La rencontre est d’autant plus belle en vérité que le chemin est plus long, la connaissance de l’autre si imparfaite, fût-il un proche, un enfant ! Que sait en effet Ousmane de ce fils parti vivre à Londres et qu’il n’a plus vu depuis 15 ans, depuis ses 6 ans ? Que connaît Elizabeth de l’intimité de sa fille, de son intérieur, de ses amours ? Et, à l’égard d’Ousmane, Elizabeth souffre de racisme ordinaire - c’est le cas de le dire : elle va en prendre conscience et s’amender.

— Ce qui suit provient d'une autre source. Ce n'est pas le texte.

Lemma obj_get_cons key k v l : obj_get key ((k, v) :: l) = if bool_decide (k = key) then Some v else obj_get key l.
Proof. done. Qed.

Lemma obj_get_field {A} key k (f : A -> Value) x :
  obj_get key (field k f x) = if bool_decide (k = key) then f <$> x else None.
Proof. destruct x; cbn; by case_bool_decide. Qed.

Lemma obj_get_nonempty {A} key k (l : list A) v :
  obj_get key (nonempty_field k l v) = if bool_decide (k = key) then match l with [] => None | _ => Some v end else None.
Proof. destruct l; cbn; by case_bool_decide. Qed.

(** A field of a serialized struct is read back: its key is looked up among the
    others, none of which has it. *)
Ltac read_field :=
  unfold req_string, opt_string, defaulted;
  repeat first [rewrite obj_get_app | rewrite obj_get_cons | rewrite obj_get_field | rewrite obj_get_nonempty |
    rewrite bool_decide_true by reflexivity | rewrite bool_decide_false by discriminate].

Lemma u32_number n : 0 <= n < 2 ^ 32 -> u32_of (number n) = Some n.
Proof. intros Hn. unfold u32_of, number, MachinesApi.number. by rewrite (proj2 (Z.ltb_lt n (2 ^ 32))) by lia. Qed.

Lemma volume_roundtrip v : 0 <= size_gib v < 2 ^ 32 -> MountedVolumeFact_of_json (MountedVolumeFact_json v) = Some v.
Proof.
  destruct v as [vid n mp sz]. intros Hsz. cbn in Hsz. unfold MountedVolumeFact_of_json, MountedVolumeFact_json.
  cbn [as_object mbind option_bind volume_id volume_name mount_path size_gib]. set (fields := _ :: _).
  assert (Hvid : req_string "volume_id" fields = Some vid) by (unfold fields; read_field; done).
  assert (Hn : opt_string "name" fields = Some n) by (unfold fields; read_field; by destruct n).
  assert (Hm : opt_string "mount_path" fields = Some mp) by (unfold fields; read_field; by destruct mp).
  assert (Hs : obj_get "size_gib" fields = Some (number sz)) by (unfold fields; read_field; by destruct n, mp).
  rewrite Hvid, Hn, Hm, Hs. cbn [mbind option_bind]. by rewrite u32_number.
Qed.

Lemma volumes_roundtrip vs :
  Forall (fun v => 0 <= size_gib v < 2 ^ 32) vs -> mapM MountedVolumeFact_of_json (map MountedVolumeFact_json vs) = Some vs.
Proof. induction 1 as [|v vs Hv _ IH]; [done|]. cbn -[MountedVolumeFact_of_json MountedVolumeFact_json]. by rewrite volume_roundtrip, IH. Qed.

Section roundtrip.
Context (iter : gmap string string -> list (string * string)) (iter_all : forall m, iter m ≡ₚ map_to_list m).

Lemma metadata_roundtrip m : metadata_of_json (metadata_json iter m) = Some m.
Proof using iter_all.
  unfold metadata_of_json, metadata_json. cbn.
  assert (E : forall l : list (string * string),
    mapM (fun '(k, v) => s ← as_str v; Some (k, s)) (map (fun '(k, v) => (k, VString v)) l) = Some l).
  { induction l as [|[k v] l IH]; [done|]. cbn. by rewrite IH. }
  rewrite E. cbn. f_equal. assert (Hp : rev (iter m) ≡ₚ map_to_list m).
  { etransitivity; [symmetry; apply Permutation_rev|apply iter_all]. }
  rewrite <- (list_to_map_to_list m) at 2. apply list_to_map_proper; [|done].
  rewrite Hp. apply NoDup_fst_map_to_list.
Qed.

Lemma iter_nil m : iter m = [] -> m = ∅.
Proof using iter_all. intros Hn. pose proof (iter_all m) as Hp. rewrite Hn in Hp. apply map_to_list_empty_iff. by apply Permutation_nil_l in Hp. Qed.

(** A usage fact survives JSON: whatever the optional fields are, and in
    whatever order the metadata is written, reading what was written gives the
    fact back. *)
Theorem usage_facts_roundtrip f :
  Forall (fun v => 0 <= size_gib v < 2 ^ 32) (volumes f) ->
  MachineUsageFact_of_json (MachineUsageFact_json iter f) = Some f.
Proof using iter_all.
  destruct f as [mid st rg iid sa so de cr up md vs]. intros Hv. cbn in Hv.
  unfold MachineUsageFact_of_json, MachineUsageFact_json.
  cbn [as_object mbind option_bind fact_machine_id fact_state fact_region fact_instance_id started_at stopped_at
    deleted_at fact_created_at fact_updated_at fact_metadata volumes]. set (fields := _ ++ _).
  assert (H1 : req_string "machine_id" fields = Some mid) by (unfold fields; read_field; done).
  assert (H2 : req_string "state" fields = Some st) by (unfold fields; read_field; done).
  assert (H3 : opt_string "region" fields = Some rg) by (unfold fields; read_field; by destruct rg).
  assert (H4 : opt_string "instance_id" fields = Some iid) by (unfold fields; read_field; by destruct iid).
  assert (H5 : opt_string "started_at" fields = Some sa) by (unfold fields; read_field; by destruct sa).
  assert (H6 : opt_string "stopped_at" fields = Some so) by (unfold fields; read_field; by destruct so).
  assert (H7 : opt_string "deleted_at" fields = Some de) by (unfold fields; read_field; by destruct de).
  assert (H8 : opt_string "created_at" fields = Some cr) by (unfold fields; read_field; by destruct cr).
  assert (H9 : opt_string "updated_at" fields = Some up) by (unfold fields; read_field; by destruct up).
  assert (H10 : defaulted "metadata" ∅ metadata_of_json fields = Some md).
  { unfold fields. read_field. destruct (iter md) eqn:E; [by rewrite (iter_nil md E)|apply metadata_roundtrip]. }
  assert (H11 : defaulted "volumes" [] (fun v => items ← as_array v; mapM MountedVolumeFact_of_json items) fields = Some vs).
  { unfold fields. read_field. destruct vs as [|v vs]; [by destruct (iter md)|].
    destruct (iter md); by apply volumes_roundtrip. }
  rewrite H1, H2, H3, H4, H5, H6, H7, H8, H9, H10, H11. reflexivity.
Qed.
End roundtrip.

(** ** Witnesses *)

Definition demo_request (header : string) : HttpRequest := mkHttpRequest "GET" "/usage-facts" (Some (Some header)).

Definition demo_handler (req : HttpRequest) : M Sys HttpResponse :=
  usage_facts_http_handler (fun _ => None) (fun _ => "") demo_delete_api (Some "acme") (Some "t0") req.

(** Two requests on one connection: a guess, then the token. *)
Definition demo_exchanges : Res HttpResponse * Sys -> list (HttpRequest * HttpResponse * WireResponse) := fun r =>
  let wire := wire_response map_to_list (fun _ => Ok []) in
  let refused := JsonError 401 "unauthorized" in
  let told := match fst r with Ok resp => resp | _ => refused end in
  [(demo_request "Bearer guess", refused, wire refused); (demo_request "Bearer t0", told, wire told)].

Definition demo_told : Res HttpResponse * Sys := demo_handler (demo_request "Bearer t0") (0%nat, demo_cloud).

Definition demo_server : Server := mkServer 1 (demo_exchanges demo_told) (snd demo_told).

Abbreviation demo_server_reachable := (server_reachable (fun _ => None) map_to_list (fun _ => Ok []) (fun _ => "")
  demo_delete_api (Some "acme") (Some "t0") (0%nat, demo_cloud)).

Lemma demo_server_reachable_ok : demo_server_reachable demo_server.
Proof.
  eapply server_more; [eapply server_more; [eapply server_more; [apply server_init|apply serve_accept]|]|].
  - apply (serve_request _ _ _ _ _ _ _ _ 0 (demo_request "Bearer guess") (JsonError 401 "unauthorized") (0%nat, demo_cloud));
      [cbn; lia|vm_compute; reflexivity].
  - refine (serve_request _ _ _ _ _ _ _ _ 0 (demo_request "Bearer t0") _ (snd demo_told) _ _); [cbn; lia|].
    change (demo_told = (Ok (match fst demo_told with Ok resp => resp | _ => JsonError 401 "unauthorized" end), snd demo_told)).
    vm_compute. reflexivity.
Qed.

Lemma usage_server_tells_only_the_authorized_witness :
  exists facts, In (demo_request "Bearer t0", UsageFacts facts, json_response (fun _ => Ok []) 200 (facts_json map_to_list facts))
    (exchanges demo_server) /\ length facts = 1%nat /\ Forall (fact_of (Some "acme")) facts.
Proof.
  destruct (usage_server_tells_only_the_authorized (fun _ => None) map_to_list (fun _ => Ok []) (fun _ => "")
    demo_delete_api (Some "acme") (Some "t0") (0%nat, demo_cloud) demo_server demo_server_reachable_ok) as [He _].
  destruct (fst demo_told) as [[body|facts|status message]|e|] eqn:Et; try (vm_compute in Et; discriminate Et).
  assert (Hx : exchanges demo_server = demo_exchanges (Ok (UsageFacts facts), snd demo_told))
    by (unfold demo_server, demo_exchanges; cbn [exchanges]; rewrite Et; reflexivity).
  rewrite Hx in He |- *. exists facts. split; [right; left; reflexivity|]. split.
  - vm_compute in Et. injection Et as <-. reflexivity.
  - apply Forall_cons in He as [_ He]. apply Forall_cons in He as [[_ He] _].
    destruct (He facts eq_refl) as (_ & _ & Hf & _). exact Hf.
Defined.

Definition demo_fact : MachineUsageFact :=
  mkUsageFact "m1" "started" (Some "ams") None (Some "2024-01-01T00:00:00Z") None None None None
    {[TENANT_ID_KEY := "acme"]} [mkVolumeFact "vol1" None (Some "/data") 30].

Lemma usage_facts_roundtrip_witness :
  MachineUsageFact_of_json (MachineUsageFact_json map_to_list demo_fact) = Some demo_fact.
Proof. apply (usage_facts_roundtrip map_to_list); [intros m; reflexivity|]. repeat constructor; cbn; lia. Defined.
(* ===== verification/ClientEndpoint.v ===== *)
(** * The client's end of TLS ([crates/client/src/quic.rs])

    The addresses, the endpoint in its two transports, the TLS and QUIC
    configuration, and the certificate verifier; what is shown while connecting;
    and what the verifier means for a client that has a machine in its cache.
    Sockets, [rustls] and [quinn] are parameters. *)

From S2P Require Import Prelude Protocol ClientTrust Handshake.
From S2P Require ProxyUdp ServerMain.

(** ** What is shown *)

Inductive ConnectPhase :=
| ResolvingAddress
| Handshaking
| RequestingAttestation
| VerifyingAttestation
| SendingSetupRequest
| WaitingForReady.

Definition message (self : ConnectPhase) : string :=
  match self with
  | ResolvingAddress => "Resolving machine address"
  | Handshaking => "Connecting to machine"
  | RequestingAttestation => "Requesting machine attestation"
  | VerifyingAttestation => "Verifying machine attestation"
  | SendingSetupRequest => "Sending setup request"
  | WaitingForReady => "Waiting for machine to become ready"
  end.

(** The spinner: nothing without a terminal, else its message. *)
Record ConnectSpinner := mkSpinner { bar : option string }.

Definition ConnectSpinner_new (is_terminal : bool) (cfg : VaultConfig) : ConnectSpinner :=
  if negb is_terminal then mkSpinner None else mkSpinner (Some ("Connecting to " +:+ cfg_app cfg)).

Definition set_message (text : string) (self : ConnectSpinner) : ConnectSpinner :=
  mkSpinner (match bar self with Some _ => Some text | None => None end).

Definition set_phase (phase : ConnectPhase) : ConnectSpinner -> ConnectSpinner := set_message (message phase).

Definition set_setup_message (state : VmState) (reprovision : bool) : ConnectSpinner -> ConnectSpinner :=
  set_message
    (if bool_decide (state = Ready) && negb reprovision then "Authenticating with machine"
     else if reprovision then "Loading replacement rootfs"
     else "Loading rootfs").

(** ** The endpoint *)

Definition resolve_addr (to_socket_addrs : string -> Res (list string)) (addr : string) : Res string :=
  resolved ← with_context ("resolve address " +:+ addr) (to_socket_addrs addr);
  ok_or ("address resolution returned no results for " +:+ addr) (head resolved).

(** An endpoint: the address it is bound to, and the header its socket puts before
    each datagram. *)
Record Endpoint := mkEndpoint {
  local_addr : string;
  machine_header : option (list byte);
}.

(** [bind] of a UDP socket; the runtime and its wrapping of a socket; [quinn]'s
    constructors. *)
Record Sockets := mkSockets {
  client_result : Res unit;
  runtime : bool;
  bind : string -> Res unit;
  wrap_udp_socket : Res unit;
  abstract_result : Res unit;
}.

Section endpoint.
Context (os : Sockets) (display : Error -> string).

(** [Result::or_else]. *)
Definition res_or_else {A} (r : Res A) (f : Res A) : Res A := match r with Err _ => f | _ => r end.

Definition build_proxy_endpoint (machine_id : string) : Res Endpoint :=
  _ ← (if runtime os then Ok tt else anyhow "no async runtime found");
  addr ← with_context "bind proxy-mode udp socket"
    (res_or_else (_ ← bind os "[::]:0"; Ok "[::]:0") (_ ← bind os "0.0.0.0:0"; Ok "0.0.0.0:0"));
  _ ← with_context "wrap proxy-mode udp socket" (wrap_udp_socket os);
  socket ← match ProxyUdp.new_socket machine_id with
           | Err e => anyhow ("configure proxy-mode udp socket: " +:+ display e)
           | r => r
           end;
  _ ← with_context "create quic client" (abstract_result os);
  Ok (mkEndpoint addr (Some (ProxyUdp.machine_header socket))).

Definition build_client_endpoint (transport : TransportConfig) : Res Endpoint :=
  match transport with
  | Direct => _ ← with_context "create quic client" (client_result os); Ok (mkEndpoint "[::]:0" None)
  | ProxyMode machine_id => build_proxy_endpoint machine_id
  end.
End endpoint.

(** ** TLS *)

Inductive SignatureScheme := RSA_PSS_SHA256 | ECDSA_NISTP256_SHA256 | ED25519.

(** [rustls]'s [ServerCertVerifier]: what it is asked about the certificate, and
    about the signature that shows the key. *)
Record ServerCertVerifier := mkVerifier {
  verify_server_cert : list byte -> list (list byte) -> string -> list byte -> Z -> Res unit;
  verify_tls12_signature : list byte -> list byte -> list byte -> Res unit;
  verify_tls13_signature : list byte -> list byte -> list byte -> Res unit;
  supported_verify_schemes : list SignatureScheme;
}.

Definition NoVerifier : ServerCertVerifier :=
  mkVerifier (fun _ _ _ _ _ => Ok tt) (fun _ _ _ => Ok tt) (fun _ _ _ => Ok tt)
    [RSA_PSS_SHA256; ECDSA_NISTP256_SHA256; ED25519].

Record ClientConfig := mkClientConfig {
  verifier : ServerCertVerifier;
  client_alpn : list string;
  client_transport : ServerMain.TransportConfig;
}.

Definition insecure_client_config (quic : Res unit) : Res ClientConfig :=
  let transport := ServerMain.mkTransport 1200 "bbr" (Some 30000) false (Some 2000) in
  _ ← with_context "build quinn rustls client config" quic;
  Ok (mkClientConfig NoVerifier ["h3"] transport).

(** What a server shows in a TLS 1.3 handshake: its certificates, and a signature of
    the transcript. *)
Record Peer := mkPeer {
  certificates : list (list byte);
  transcript : list byte;
  signature : list byte;
}.

(** ** Trust *)

Create HintDb calm.

(** Code that does not panic. *)
Definition calm {S A} (m : M S A) : Prop := forall s, fst (m s) <> Panic.

Lemma calm_bind {S A B} (m : M S A) (f : A -> M S B) : calm m -> (forall a, calm (f a)) -> calm (m ≫= f).
Proof.
  intros Hm Hf s. unfold mbind, M_bind, mbind_st. specialize (Hm s).
  destruct (m s) as [[a|e|] s1]; [apply Hf|done|done].
Qed.

Lemma calm_lift {S A} (r : Res A) : r <> Panic -> calm (S := S) (mlift r).
Proof. by intros Hr s. Qed.

Lemma calm_context {S A} msg (m : M S A) : calm m -> calm (mcontext msg m).
Proof. intros Hm s. unfold mcontext. specialize (Hm s). by destruct (m s) as [[] ?]. Qed.

(** Nothing reaches the handler of a [mtry] but what does not panic. *)
Lemma calm_try {S A B} (m : M S A) (f : Res A -> M S B) :
  calm m -> (forall r, r <> Panic -> calm (f r)) -> calm (mtry m ≫= f).
Proof.
  intros Hm Hf s. unfold mbind, M_bind, mbind_st, mtry. specialize (Hm s).
  destruct (m s) as [r s1]. cbn in Hm. destruct r; [by apply Hf|by apply Hf|done].
Qed.

Section calm.
Context `{JS : Json}.

Lemma calm_io_fault : calm io_fault.
Proof. intros s. unfold io_fault. by destruct (io_faults s) as [|[] ?]. Qed.

Lemma calm_get : calm (S := Cl) mget.
Proof. by intros s. Qed.

Lemma calm_modify f : calm (S := Cl) (mmodify f).
Proof. by intros s. Qed.

Lemma calm_ret {A} (a : A) : calm (S := Cl) (mret a).
Proof. by intros s. Qed.

Lemma calm_with_context {A} msg (r : Res A) : r <> Panic -> calm (S := Cl) (mlift (with_context msg r)).
Proof. intros Hr. apply calm_lift. by destruct r. Qed.

Hint Resolve calm_io_fault calm_get calm_modify calm_ret calm_with_context : calm.

Ltac calm_code :=
  repeat match goal with
  | |- calm (mtry _ ≫= _) => apply calm_try; [|intros ? ?]
  | |- calm (_ ≫= _) => apply calm_bind; [|intros ?]
  | |- calm (mcontext _ _) => apply calm_context
  | |- calm (if ?b then _ else _) => destruct b
  | |- calm (match ?x with _ => _ end) => destruct x
  | |- calm (mlift (ok_or _ ?o)) => apply calm_lift; by destruct o
  | |- calm (mlift _) => first [by auto with calm | apply calm_lift; done]
  | |- calm _ => by auto with calm
  end.

Lemma calm_acquire others p : calm (acquire others p).
Proof.
  unfold acquire. generalize LOCK_RETRY_ATTEMPTS. intros n.
  induction n as [|n IH]; cbn; [by apply calm_lift|]. unfold create_new, put_disk. calm_code.
Qed.

Lemma calm_with_lock {A} p (m : M Cl A) : calm m -> calm (with_lock p m).
Proof.
  intros Hm. unfold with_lock. apply calm_try; [done|]. intros r Hr. apply calm_try; [|intros; by apply calm_lift].
  unfold remove_file, put_disk. calm_code.
Qed.

Hint Resolve calm_acquire : calm.

Lemma calm_record_cache_hit now unique others cfg transport fp :
  now <> Panic -> (forall es, to_vec_pretty es <> Panic) ->
  calm (record_cache_hit now unique others cfg transport fp).
Proof.
  intros Hnow Hser. unfold record_cache_hit, set_entries, persist. calm_code.
  apply calm_with_lock. unfold write, rename, put_disk. calm_code.
Qed.
End calm.

Section trust.
Context `{JS : Json} `{JW : Jwt}.
Context (hex_encode : list byte -> string) (sha256 : list byte -> list byte) (debug : ControlMessage -> string).

(** Whether [rustls] completes a handshake with a peer: it does when the verifier
    accepts the certificate and the signature, whatever they are. *)
Context (handshake : ClientConfig -> Peer -> Res unit).
Context (handshake_asks_the_verifier : forall config peer cert rest,
  certificates peer = cert :: rest ->
  (forall name ocsp now, verify_server_cert (verifier config) cert rest name ocsp now = Ok tt) ->
  verify_tls13_signature (verifier config) (transcript peer) cert (signature peer) = Ok tt ->
  handshake config peer = Ok tt).

(** The write of the setup request, whatever the answer to it is. *)
Lemma last_request q ib s :
  Net [CMRequestAttestation] ib s ->
  exists r s', (_ ← mcontext "send setup request" (write_stream [CMSetupRequest q]);
     reply ← read_message;
     mlift (match reply with
            | CMSetupComplete => Ok tt
            | CMError message => anyhow ("server setup error: " +:+ message)
            | other => anyhow ("expected setup response, got " +:+ debug other)
            end)) s = (r, s') /\ sent s' = [CMRequestAttestation; CMSetupRequest q].
Proof.
  intros Hn. destruct (write_stream_net [CMSetupRequest q] _ _ s Hn) as (s1 & E1 & Hx & Hi & _).
  rewrite (M_bind_Ok _ _ s tt s1) by (unfold mcontext; by rewrite E1).
  unfold mbind, M_bind, mbind_st, read_message. rewrite Hi.
  destruct ib as [|[m|e|] ib]; eexists _, _; (split; [reflexivity|]); done.
Qed.

(** C12: The certificate of a cached machine is trusted without its key.  Anyone who
    shows that certificate completes the handshake, whatever the signature; and when
    the cache has the certificate's fingerprint for the configuration, an attestation
    with any JWT makes the client send its access token. *)
Theorem cached_certificate_gets_the_token quic config a fp peer cert rest s p ib aud token e :
  insecure_client_config quic = Ok config ->
  certificates peer = cert :: rest -> peer_identity a = Some (Some (certificates peer)) ->
  server_cert_fingerprint hex_encode sha256 a = Ok fp ->
  lookup (cache s) (cfg a) (transport (cfg a)) fp = Some e ->
  export_attestation_audience hex_encode a = Ok aud -> open_result a = Ok tt ->
  cfg_access_token (cfg a) = Some token -> reprovision a = false ->
  protocol_version p = PROTOCOL_VERSION -> state p = Ready ->
  clock a <> Panic -> (forall es, to_vec_pretty es <> Panic) ->
  Net [] (Ok (CMAttestation p) :: ib) s ->
  handshake config peer = Ok tt /\ fp = hex_encode (sha256 cert) /\
  exists r s', connect_attested hex_encode debug a fp s = (r, s') /\
    sent s' = [CMRequestAttestation; CMSetupRequest (mkSetupRequest token RootfsNone)].
Proof using handshake_asks_the_verifier.
  intros Hcfg Hcert Hid Hfp Hl Haud Hopen Htok Hrep Hpv Hst Hnow Hser Hn. split_and!.
  - unfold insecure_client_config in Hcfg. apply bind_Ok in Hcfg as (u & _ & [= <-]).
    by apply (handshake_asks_the_verifier _ peer cert rest Hcert).
  - unfold server_cert_fingerprint in Hfp. rewrite Hid, Hcert in Hfp. by injection Hfp as <-.
  - unfold connect_attested. rewrite Haud, Hopen.
    rewrite (M_bind_Ok _ _ s aud s) by done. rewrite (M_bind_Ok _ _ s tt s) by done.
    destruct (write_stream_net [] _ _ s Hn) as (s1 & E1 & Hn1).
    destruct (write_stream_net [CMRequestAttestation] _ _ s1 Hn1) as (s2 & E2 & (Hx2 & Hi2 & Hw2)).
    rewrite (M_bind_Ok _ _ s tt s1) by (unfold mcontext; by rewrite E1).
    rewrite (M_bind_Ok _ _ s1 tt s2) by (unfold mcontext; by rewrite E2).
    assert (Hc2 : cache s2 = cache s).
    { unfold write_stream in E1, E2. destruct Hn as (_ & _ & Hw). rewrite Hw in E1. injection E1 as <-.
      cbn in E2. by injection E2 as <-. }
    set (s3 := mkCl (disk s2) (io_faults s2) (cache s2) (sent s2) ib (write_faults s2)).
    rewrite (M_bind_Ok read_message _ s2 (CMAttestation p) s3) by (unfold read_message; by rewrite Hi2).
    rewrite (M_bind_Ok _ _ s3 p s3) by done.
    assert (Hn3 : Net [CMRequestAttestation] ib s3) by done.
    pose proof (net_validate [CMRequestAttestation] ib a (transport (cfg a)) p aud fp s3 Hn3) as Hn4.
    assert (Hv : exists s4, validate_attestation a (transport (cfg a)) p aud fp s3 = (Ok tt, s4)).
    { unfold validate_attestation, assert_protocol_version. rewrite Hpv, Z.eqb_refl. cbn [negb].
      rewrite (M_bind_Ok _ _ s3 tt s3) by done. unfold mbind at 1, M_bind, mbind_st, mget.
      change (cache s3) with (cache s2). rewrite Hc2, Hl. unfold mbind, M_bind, mbind_st, mtry.
      pose proof (calm_record_cache_hit _ (unique a) (others a) (cfg a) (transport (cfg a)) fp Hnow Hser s3) as Hnp.
      destruct (record_cache_hit _ _ _ _ _ _ s3) as [[x|x|] s4]; [by eexists..|done]. }
    destruct Hv as (s4 & E4). rewrite E4 in Hn4. cbn in Hn4. rewrite (M_bind_Ok _ _ s3 tt s4 E4).
    rewrite Htok. rewrite (M_bind_Ok _ _ s4 token s4) by done.
    unfold provisioning_source. rewrite Hst, Hrep.
    rewrite (M_bind_Ok _ _ s4 RootfsNone s4) by done.
    destruct (last_request (mkSetupRequest token RootfsNone) ib s4 Hn4) as (r & s' & E & Hx). eauto.
Qed.
End trust.

(** ** Witness *)

#[local] Existing Instance demo_json.
#[local] Existing Instance demo_jwt.

(** A handshake that asks the verifier, on a machine that holds a certificate's bytes
    and not its key; the process has the machine in its cache. *)
Definition asking (config : ClientConfig) (peer : Peer) : Res unit :=
  match certificates peer with
  | [] => anyhow "no certificates"
  | cert :: rest =>
      _ ← verify_server_cert (verifier config) cert rest "m1" [] 0;
      verify_tls13_signature (verifier config) (transcript peer) cert (signature peer)
  end.

Definition copied_certificate : Peer := mkPeer [[x61]] (as_bytes "transcript") (as_bytes "no signature").

Definition cached_client : Cl :=
  mkCl ∅ [] (mkCache None [mkCacheEntry "my-org" "my-app" "m1" "a" 1000 1000]) []
    [Ok (CMAttestation (mkAttestation PROTOCOL_VERSION Ready SystemInit "no token"))] [].

Lemma cached_certificate_gets_the_token_witness :
  exists config, insecure_client_config (Ok tt) = Ok config /\ asking config copied_certificate = Ok tt /\
  sent (snd (connect_attested from_bytes_unchecked (fun _ => "") demo_a "a" cached_client)) =
    [CMRequestAttestation; CMSetupRequest (mkSetupRequest "s3cret" RootfsNone)].
Proof.
  destruct (insecure_client_config (Ok tt)) as [config|e|] eqn:E; [|by vm_compute in E..].
  destruct (cached_certificate_gets_the_token from_bytes_unchecked (fun b => b) (fun _ => "") asking
    ltac:(intros c p0 cert rest Hp Hv Hs; unfold asking; rewrite Hp, (Hv _ _ _); exact Hs)
    (Ok tt) config demo_a "a" copied_certificate [x61] [] cached_client
    (mkAttestation PROTOCOL_VERSION Ready SystemInit "no token") [] "*" "s3cret"
    (mkCacheEntry "my-org" "my-app" "m1" "a" 1000 1000))
    as (Hh & _ & r & s' & Hc & Hs).
  all: try (vm_compute; reflexivity).
  - exact E.
  - done.
  - done.
  - by repeat split.
  - exists config. split; [reflexivity|]. split; [exact Hh|]. by rewrite Hc.
Defined.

Elle ne peut d’abord croire que le vieil homme - un Noir Musulman ! - à l’entrée de l’hôtel n’est autre qu’ Ousmane qui l’a appelée pour lui montrer la photo de leurs enfants... Un homme long comme un jour sans pain, avec ces longs cheveux en dreadlocks...Comment sa fille a-t-elle pu s’amouracher d’Ali, un Noir ? Est-ce bien elle à la mosquée ? Que diable avait-elle besoin de prendre des cours d’arabe avec cet Ali ? Et pourtant, ils se sont aimés. Et leur mort commune, plus encore que leur amour, invite Elizabeth et Ousmane à s’apprécier, à se découvrir - leur enjoint de s’aimer. On songe au chant d’Ousmane pour consoler Elizabeth pliant les affaires de la jeune fille disparue - ou à l’étreinte furtive, si forte, si silencieuse de la fin. Un film pas si conventionnel que le prétendent "Les Inrockuptibles" - l’universalisme, la tolérance ( où se dilueraient les singularités culturelles ?) ne sont pas forcément si mièvres en ces temps de débats sur l’identité nationale.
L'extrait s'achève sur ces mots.